(Extracted information Opens)

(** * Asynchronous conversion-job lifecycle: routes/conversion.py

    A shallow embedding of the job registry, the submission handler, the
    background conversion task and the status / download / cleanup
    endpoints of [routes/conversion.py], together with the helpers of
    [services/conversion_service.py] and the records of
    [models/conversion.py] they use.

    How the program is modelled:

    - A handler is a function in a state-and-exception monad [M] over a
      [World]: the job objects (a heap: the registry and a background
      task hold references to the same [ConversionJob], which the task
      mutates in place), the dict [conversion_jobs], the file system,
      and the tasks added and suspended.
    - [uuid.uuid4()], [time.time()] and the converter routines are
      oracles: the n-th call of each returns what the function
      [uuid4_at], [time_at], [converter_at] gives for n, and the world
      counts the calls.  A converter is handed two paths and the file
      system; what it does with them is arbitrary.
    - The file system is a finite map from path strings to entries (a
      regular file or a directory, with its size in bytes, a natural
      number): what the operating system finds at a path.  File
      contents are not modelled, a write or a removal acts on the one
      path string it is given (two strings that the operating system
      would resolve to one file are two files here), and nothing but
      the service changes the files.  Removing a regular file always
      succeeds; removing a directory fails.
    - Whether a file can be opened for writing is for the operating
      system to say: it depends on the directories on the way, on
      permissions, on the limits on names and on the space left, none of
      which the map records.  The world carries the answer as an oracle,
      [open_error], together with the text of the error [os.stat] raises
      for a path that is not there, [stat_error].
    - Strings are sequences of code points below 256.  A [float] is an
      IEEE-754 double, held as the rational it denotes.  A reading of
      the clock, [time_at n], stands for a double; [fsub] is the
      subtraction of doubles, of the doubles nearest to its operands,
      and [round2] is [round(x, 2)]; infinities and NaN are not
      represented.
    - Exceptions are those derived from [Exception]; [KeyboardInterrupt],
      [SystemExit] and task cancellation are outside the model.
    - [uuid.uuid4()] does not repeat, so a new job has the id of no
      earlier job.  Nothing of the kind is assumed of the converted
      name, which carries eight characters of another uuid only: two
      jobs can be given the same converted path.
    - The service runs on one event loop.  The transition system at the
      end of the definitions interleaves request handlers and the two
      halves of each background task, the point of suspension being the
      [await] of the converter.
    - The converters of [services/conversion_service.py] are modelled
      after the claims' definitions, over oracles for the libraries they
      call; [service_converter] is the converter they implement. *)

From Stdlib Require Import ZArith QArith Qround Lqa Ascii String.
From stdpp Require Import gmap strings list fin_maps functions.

(Extracted information Closes)

=== Goal of the exercise ===
Show the lines above that have the word "definitions".

=== Solution for this exercise ===
      end of the definitions interleaves request handlers and the two
      after the claims' definitions, over oracles for the libraries they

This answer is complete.